I guess it could be possible to maybe add support for a subset of the 
FPU, and then use traps (and emulation) for the rest?

say, for example, the FPU has registers FR0-FR15 (can probably safely 
omit XF0-XF15, as the compiler doesn't seem to use them, *1). ISA 
support includes FMOV, FADD/FSUB and FMUL; with other operations 
generating traps.

compiler then generates code assuming a full FPU, and the rest is 
emulated via firmware or similar.

*1: or at least, I now have Quake working in my emulator (in its 
pseudo-SH4 mode) using a subset of the FPU (which omits XF/XD registers 
and several of the FPU instructions).

from what I can tell, the compiler (GCC) doesn't use: FTRV, FIPR, FMAC, 

while the compiler also doesn't appear to use FSQRT, I used it manually 
(using an ASM stub to replace the C-lib's "sqrt()"), partly as SQRT is 
used fairly extensively by Quake 1 and 2 (by Quake 3, a trick was 
devised to approximate "1.0/sqrt(x)" via bit-twiddly, could try 
back-porting it).

another interesting behavior is that GCC seems to often demote double 
calculations to float internally.
an example is a function declared as double, but in all uses its results 
are cast to float, GCC seems to compile it instead using float instructions.

FLDI0/1 seem like they would be useful, just for whatever reason GCC 
prefers instead to load these values from memory.

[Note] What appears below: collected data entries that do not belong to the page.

(* ===== verification/GoDisk.v ===== *)
(** * Go standard library: files, and base64

    [Disk] is the part of the file system a program keeps its own files in:
    contents by directory and name, and the directories it has made.  The operations are
    those of package os; each may fail ([fault]), and a failed write may leave
    any part of a file behind.  A program that stops dead is one all of whose
    later operations fail without effect. *)

From S2P Require Import Prelude GoStd GoText GoPath.
From stdpp Require Import sorting list_numbers.
Open Scope Z_scope.

Import filepath.

(** ** Files *)

Module os.

Record Disk := mkDisk {
  files : gmap (string * string) string;
  dirs : gset string;
  ops : nat;              (** operations so far *)
}.
#[export] Instance eta_Disk : Eta Disk := fun r => mkDisk (files r) (dirs r) (ops r).

Inductive Op :=
| OpMkdirAll (path : string)
| OpReadDir (path : string)
| OpReadFile (path : string)
| OpWriteFile (path data : string)
| OpRename (from to : string)
| OpRemove (path : string)
| OpRemoveAll (path : string).

(** An error value: is it [os.ErrNotExist], and its text. *)
Record Error := mkError { IsNotExist : bool; Error_text : string }.

(** How an operation fails: the error, and for a write what the file holds
    then, if it was opened at all. *)
Record Fault := mkFault { Fault_err : string; Fault_torn : option string }.

(** The faults of a run: by the number of the operation. *)
Definition Faults : Type := nat -> Op -> option Fault.
Definition faultless : Faults := fun _ _ => None.

Definition IO (A : Type) : Type := Disk -> A * Disk.
#[export] Instance IO_ret : MRet IO := fun A x d => (x, d).
#[export] Instance IO_bind : MBind IO := fun A B f m d => let '(x, d) := m d in f x d.

Section ops.
Context (fault : Faults).

(** The directory and the name a path leads to. *)
Definition locate (path : string) : string * string := (Dir path, Base path).

Definition missing (path : string) : Error := mkError true (path +:+ ": no such file or directory").
Definition failed (f : Fault) : Error := mkError false (Fault_err f).
Definition tick (d : Disk) : Disk := d <| ops := S (ops d) |>.

(** An operation: what it does unless it fails. *)
Definition perform {A} (o : Op) (run : Disk -> (A + Error) * Disk) : IO (A + Error) := fun d =>
  match fault (ops d) o with
  | Some f => (inr (failed f), tick d)
  | None => let '(r, d') := run d in (r, tick d')
  end.

Definition MkdirAll (path : string) : IO (unit + Error) :=
  perform (OpMkdirAll path) (fun d => (inl tt, d <| dirs := {[Clean path]} ∪ dirs d |>)).

(** The files directly in a directory, by name. *)
Definition nameLe (a b : string) : Prop := String.leb a b = true.
#[export] Instance nameLe_dec a b : Decision (nameLe a b).
Proof. unfold nameLe. apply _. Defined.
Definition entries (d : Disk) (path : string) : list string :=
  merge_sort nameLe
    (map snd (filter (fun k => k.1 = path) (map fst (map_to_list (files d))))).
Definition ReadDir (path : string) : IO (list string + Error) :=
  perform (OpReadDir path) (fun d =>
    (if decide (Clean path ∈ dirs d) then inl (entries d (Clean path)) else inr (missing path), d)).

Definition ReadFile (path : string) : IO (string + Error) :=
  perform (OpReadFile path) (fun d =>
    (match files d !! locate path with Some data => inl data | None => inr (missing path) end, d)).

(** Truncates the file, then writes. *)
Definition WriteFile (path data : string) : IO (unit + Error) := fun d =>
  match fault (ops d) (OpWriteFile path data) with
  | Some f =>
    (inr (failed f), tick match Fault_torn f with
                          | Some torn => d <| files := <[locate path := torn]> (files d) |>
                          | None => d
                          end)
  | None =>
    if decide (Dir path ∈ dirs d) then (inl tt, tick (d <| files := <[locate path := data]> (files d) |>))
    else (inr (missing path), tick d)
  end.

Definition Rename (from to : string) : IO (unit + Error) :=
  perform (OpRename from to) (fun d =>
    match files d !! locate from with
    | Some data => (inl tt, d <| files := <[locate to := data]> (delete (locate from) (files d)) |>)
    | None => (inr (missing from), d)
    end).

Definition Remove (path : string) : IO (unit + Error) :=
  perform (OpRemove path) (fun d =>
    match files d !! locate path with
    | Some _ => (inl tt, d <| files := delete (locate path) (files d) |>)
    | None => (inr (missing path), d)
    end).

(** Is [p] the directory [path] or one below it? *)
Definition below (path p : string) : Prop := p = path \/ Strings.HasPrefix p (path +:+ "/") = true.
#[export] Instance below_dec path p : Decision (below path p).
Proof. unfold below. apply _. Defined.
Definition RemoveAll (path : string) : IO (unit + Error) :=
  perform (OpRemoveAll path) (fun d =>
    (inl tt, d <| files := filter (fun kv => ~ below (Clean path) kv.1.1 /\ kv.1 <> locate path) (files d) |>
               <| dirs := filter (fun p => ~ below (Clean path) p) (dirs d) |>)).
End ops.
End os.

(** ** Paths in a directory *)

Lemma Join_prefix d : d <> EmptyString -> exists a, forall x, plain x -> Join [d; x] = a +:+ x.
Proof.
  intros Hd. exists (match comps d with
    | [] => if rooted d then "/"%string else EmptyString
    | l => (if rooted d then "/"%string else EmptyString) +:+ Strings.Join l "/" +:+ "/"
    end). intros x Hx. destruct (Join_plain d x Hd Hx) as [Hr Hc].
  assert (Clean (Join [d; x]) = Join [d; x]) as <-
    by (cbn [Join]; rewrite decide_False by done; apply Clean_idem).
  rewrite Clean_render, Hr, Hc. unfold render. rewrite decide_False by (by destruct (comps d)).
  destruct (comps d) as [|c l]; [by destruct (rooted d)|].
  rewrite (Strings.Join_snoc (c :: l)) by done. destruct (rooted d); by rewrite !str_app_assoc.
Qed.

Lemma Join_suffix d x y : d <> EmptyString -> plain x -> plain (x +:+ y) ->
  Join [d; x] +:+ y = Join [d; x +:+ y].
Proof. intros Hd Hx Hxy. destruct (Join_prefix d Hd) as [a Ha]. by rewrite !Ha, str_app_assoc. Qed.

Lemma Join_inj d x y : d <> EmptyString -> plain x -> plain y -> Join [d; x] = Join [d; y] -> x = y.
Proof.
  intros Hd Hx Hy E. destruct (Join_plain d x Hd Hx) as [_ E1]. destruct (Join_plain d y Hd Hy) as [_ E2].
  rewrite E, E2 in E1. by apply app_inj_tail in E1 as [_ ->].
Qed.

Lemma Base_Join d x : d <> EmptyString -> plain x -> Base (Join [d; x]) = x.
Proof.
  intros Hd Hx. eapply Base_comps; [|by apply Join_plain].
  cbn [Join]. rewrite decide_False by done. apply Clean_idem.
Qed.

Lemma locate_Join d x : Clean d = d -> d <> EmptyString -> plain x -> os.locate (Join [d; x]) = (d, x).
Proof. intros. unfold os.locate. by rewrite Dir_Join, Base_Join. Qed.

(** ** base64.StdEncoding *)

Module base64.
Definition alphabet (n : Z) : ascii :=
  utf8.chr (if n <? 26 then 65 + n else if n <? 52 then 71 + n else if n <? 62 then n - 4
            else if n =? 62 then 43 else 47).
Definition value (c : ascii) : option Z :=
  let b := utf8.byte c in
  if utf8.between 65 90 b then Some (b - 65)
  else if utf8.between 97 122 b then Some (b - 71)
  else if utf8.between 48 57 b then Some (b + 4)
  else if b =? 43 then Some 62 else if b =? 47 then Some 63 else None.
Definition pad : ascii := "=".

Fixpoint Encode (s : string) : string :=
  match s with
  | EmptyString => EmptyString
  | String.String a EmptyString =>
    let n := utf8.byte a * 16 in
    String.String (alphabet (n / 64)) (String.String (alphabet (n mod 64))
      (String.String pad (String.String pad EmptyString)))
  | String.String a (String.String b EmptyString) =>
    let n := (utf8.byte a * 256 + utf8.byte b) * 4 in
    String.String (alphabet (n / 4096)) (String.String (alphabet (n / 64 mod 64))
      (String.String (alphabet (n mod 64)) (String.String pad EmptyString)))
  | String.String a (String.String b (String.String c s)) =>
    let n := (utf8.byte a * 256 + utf8.byte b) * 256 + utf8.byte c in
    String.String (alphabet (n / 262144)) (String.String (alphabet (n / 4096 mod 64))
      (String.String (alphabet (n / 64 mod 64)) (String.String (alphabet (n mod 64)) (Encode s))))
  end.

(** Line breaks do not count. *)
Fixpoint unbroken (s : string) : string :=
  match s with
  | EmptyString => EmptyString
  | String.String c s =>
    if (utf8.byte c =? 10) || (utf8.byte c =? 13) then unbroken s else String.String c (unbroken s)
  end.

(** Groups of four; only the last may be padded.  The bits a padded group
    does not use are not looked at. *)
Fixpoint groups (s : string) : option string :=
  match s with
  | EmptyString => Some EmptyString
  | String.String w (String.String x (String.String y (String.String z s))) =>
    w ← value w; x ← value x;
    if Ascii.eqb y pad then
      if Ascii.eqb z pad && String.eqb s EmptyString
      then Some (String.String (utf8.chr ((w * 64 + x) / 16)) EmptyString) else None
    else
      y ← value y;
      let n := (w * 64 + x) * 64 + y in
      if Ascii.eqb z pad then
        if String.eqb s EmptyString
        then Some (String.String (utf8.chr (n / 1024)) (String.String (utf8.chr (n / 4 mod 256)) EmptyString))
        else None
      else
        z ← value z;
        let n := n * 64 + z in
        rest ← groups s;
        Some (String.String (utf8.chr (n / 65536)) (String.String (utf8.chr (n / 256 mod 256))
          (String.String (utf8.chr (n mod 256)) rest)))
  | _ => None
  end.
Definition Decode (s : string) : option string := groups (unbroken s).

(** *** Round trip *)

Definition digit_ok (n : Z) : bool :=
  bool_decide (value (alphabet n) = Some n) && negb (Ascii.eqb (alphabet n) pad)
  && negb ((utf8.byte (alphabet n) =? 10) || (utf8.byte (alphabet n) =? 13)).

Lemma digit_table : forallb digit_ok (seqZ 0 64) = true.
Proof. vm_compute. reflexivity. Qed.

Lemma alphabet_read n : 0 <= n < 64 ->
  value (alphabet n) = Some n /\ Ascii.eqb (alphabet n) pad = false /\
  forall s, unbroken (String.String (alphabet n) s) = String.String (alphabet n) (unbroken s).
Proof.
  intros Hn. pose proof digit_table as T. rewrite forallb_forall in T.
  specialize (T n ltac:(apply list_elem_of_In, elem_of_seqZ; lia)). unfold digit_ok in T.
  apply andb_true_iff in T as [[H1%bool_decide_eq_true H2%negb_true_iff]%andb_true_iff H3%negb_true_iff].
  split_and!; [done..|]. intros s. cbn [unbroken]. by rewrite H3.
Qed.

Ltac digits := repeat match goal with
  | |- context [unbroken (String.String (alphabet ?n) _)] =>
      rewrite (proj2 (proj2 (alphabet_read n ltac:(Z.to_euclidean_division_equations; lia))))
  end; cbn [groups];
  repeat (match goal with
  | |- context [value (alphabet ?n)] =>
      rewrite (proj1 (alphabet_read n ltac:(Z.to_euclidean_division_equations; lia)))
  | |- context [Ascii.eqb (alphabet ?n) pad] =>
      rewrite (proj1 (proj2 (alphabet_read n ltac:(Z.to_euclidean_division_equations; lia))))
  end; cbn [mbind option_bind]).
Lemma chr_is c z : z = utf8.byte c -> utf8.chr z = c.
Proof. intros ->. unfold utf8.chr, utf8.byte. by rewrite N2Z.id, ascii_N_embedding. Qed.

Lemma Decode_Encode s : Decode (Encode s) = Some s.
Proof.
  unfold Decode. induction s as [s IH] using (induction_ltof1 _ String.length). unfold ltof in IH.
  destruct s as [|a [|b [|c s]]]; [done|..]; cbn [Encode]; cbv zeta;
    pose proof (utf8.byte_range a); try pose proof (utf8.byte_range b); try pose proof (utf8.byte_range c).
  - digits. cbn [andb String.eqb Ascii.eqb]. change (unbroken _) with "=="%string. cbn.
    do 2 f_equal. apply chr_is. Z.to_euclidean_division_equations; lia.
  - digits. change (unbroken _) with "="%string. cbn [Ascii.eqb pad eqb String.eqb].
    do 2 f_equal; [|f_equal]; apply chr_is; Z.to_euclidean_division_equations; lia.
  - digits. rewrite IH by (simpl; lia). cbn [mbind option_bind].
    do 2 f_equal; [|f_equal; [|f_equal]]; apply chr_is; Z.to_euclidean_division_equations; lia.
Qed.
End base64.

(** ** crypto/sha256 *)

Module sha256.
Definition w32 (x : Z) : Z := Z.land x 0xffffffff.
Definition rotr (x n : Z) : Z := w32 (Z.lor (Z.shiftr x n) (Z.shiftl x (32 - n))).

(** The constants: 32 bits after the binary point of the cube roots of the
    first 64 primes, and of the square roots of the first eight. *)
Definition prime (n : Z) : bool := forallb (fun d => negb (n mod d =? 0)) (seqZ 2 (n - 2)).
Definition primes : list Z := List.filter prime (seqZ 2 310).

(** The largest [r] below [2 ^ n] whose cube is at most [x], bit by bit. *)
Fixpoint cubeRoot (n : nat) (r x : Z) : Z :=
  match n with
  | O => r
  | S n => let r' := r + 2 ^ Z.of_nat n in cubeRoot n (if r' ^ 3 <=? x then r' else r) x
  end.

Definition K : list Z := Eval vm_compute in map (fun p => w32 (cubeRoot 36 0 (p * 2 ^ 96))) primes.
Definition H0 : list Z := Eval vm_compute in map (fun p => w32 (Z.sqrt (p * 2 ^ 64))) (take 8 primes).

Fixpoint be (n : nat) (x : Z) : list Z :=
  match n with O => [] | S n => Z.land (Z.shiftr x (8 * Z.of_nat n)) 255 :: be n x end.

Definition padded (s : list Z) : list Z :=
  let len := Z.of_nat (length s) in
  s ++ 128 :: replicate (Z.to_nat ((55 - len) mod 64)) 0 ++ be 8 (8 * len).

Fixpoint words (l : list Z) : list Z :=
  match l with
  | a :: b :: c :: d :: l => Z.lor (Z.shiftl a 24) (Z.lor (Z.shiftl b 16) (Z.lor (Z.shiftl c 8) d)) :: words l
  | _ => []
  end.

(** The message schedule, latest word first. *)
Fixpoint schedule (n : nat) (l : list Z) : list Z :=
  match n with
  | O => l
  | S n =>
    let at_ i := nth i l 0 in
    let s0 := Z.lxor (rotr (at_ 14%nat) 7) (Z.lxor (rotr (at_ 14%nat) 18) (Z.shiftr (at_ 14%nat) 3)) in
    let s1 := Z.lxor (rotr (at_ 1%nat) 17) (Z.lxor (rotr (at_ 1%nat) 19) (Z.shiftr (at_ 1%nat) 10)) in
    schedule n (w32 (at_ 15%nat + s0 + at_ 6%nat + s1) :: l)
  end.

Definition round (st : list Z) (kw : Z * Z) : list Z :=
  match st with
  | [a; b; c; d; e; f; g; h] =>
    let S1 := Z.lxor (rotr e 6) (Z.lxor (rotr e 11) (rotr e 25)) in
    let ch := Z.lxor (Z.land e f) (Z.land (Z.lxor e 0xffffffff) g) in
    let t1 := w32 (h + S1 + ch + kw.1 + kw.2) in
    let S0 := Z.lxor (rotr a 2) (Z.lxor (rotr a 13) (rotr a 22)) in
    let maj := Z.lxor (Z.land a b) (Z.lxor (Z.land a c) (Z.land b c)) in
    [w32 (t1 + w32 (S0 + maj)); a; b; c; w32 (d + t1); e; f; g]
  | _ => st
  end.

Definition block (h : list Z) (ws : list Z) : list Z :=
  zip_with (fun x y => w32 (x + y)) h
    (fold_left round (zip K (reverse (schedule 48 (reverse ws)))) h).

Fixpoint blocks (n : nat) (ws : list Z) (h : list Z) : list Z :=
  match n with O => h | S n => blocks n (drop 16 ws) (block h (take 16 ws)) end.

Definition bytesOf (s : string) : list Z := map utf8.byte (String.list_ascii_of_string s).

Definition Sum256 (s : string) : list Z :=
  let ws := words (padded (bytesOf s)) in
  blocks (length ws / 16) ws H0 ≫= be 4.

Definition hexDigit (n : Z) : ascii := utf8.chr (if n <? 10 then 48 + n else 87 + n).
(** [%x]. *)
Definition hex (l : list Z) : string :=
  String.string_of_list_ascii (l ≫= fun b => [hexDigit (Z.shiftr b 4); hexDigit (Z.land b 15)]).

Lemma Sum256_abc :
  hex (Sum256 "abc") = "ba7816bf8f01cfea414140de5dae2223b00361a396177a9cb410ff61f20015ad"%string.
Proof. by vm_compute. Qed.
Lemma Sum256_two_blocks :
  hex (Sum256 "abcdbcdecdefdefgefghfghighijhijkijkljklmklmnlmnomnopnopq")
  = "248d6a61d20638b8e5c026930c3e6039a33ce45964ff2167f6ecedd419db06c1"%string.
Proof. by vm_compute. Qed.
End sha256.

while not particularly fast or good, the C library provides math 
functions by doing them in C (though, in the modified PDPCLIB I am 
using, ended up having to modify them to keep them from sometimes 
getting stuck in infinite loops).

the functions were written to assume terminate on an exact result rather 
than a fixed/bounded number of iteration steps, as these don't always 
converge on an exact value (like, noisy low-order bits are more useful 
than a math function which sometimes never terminates).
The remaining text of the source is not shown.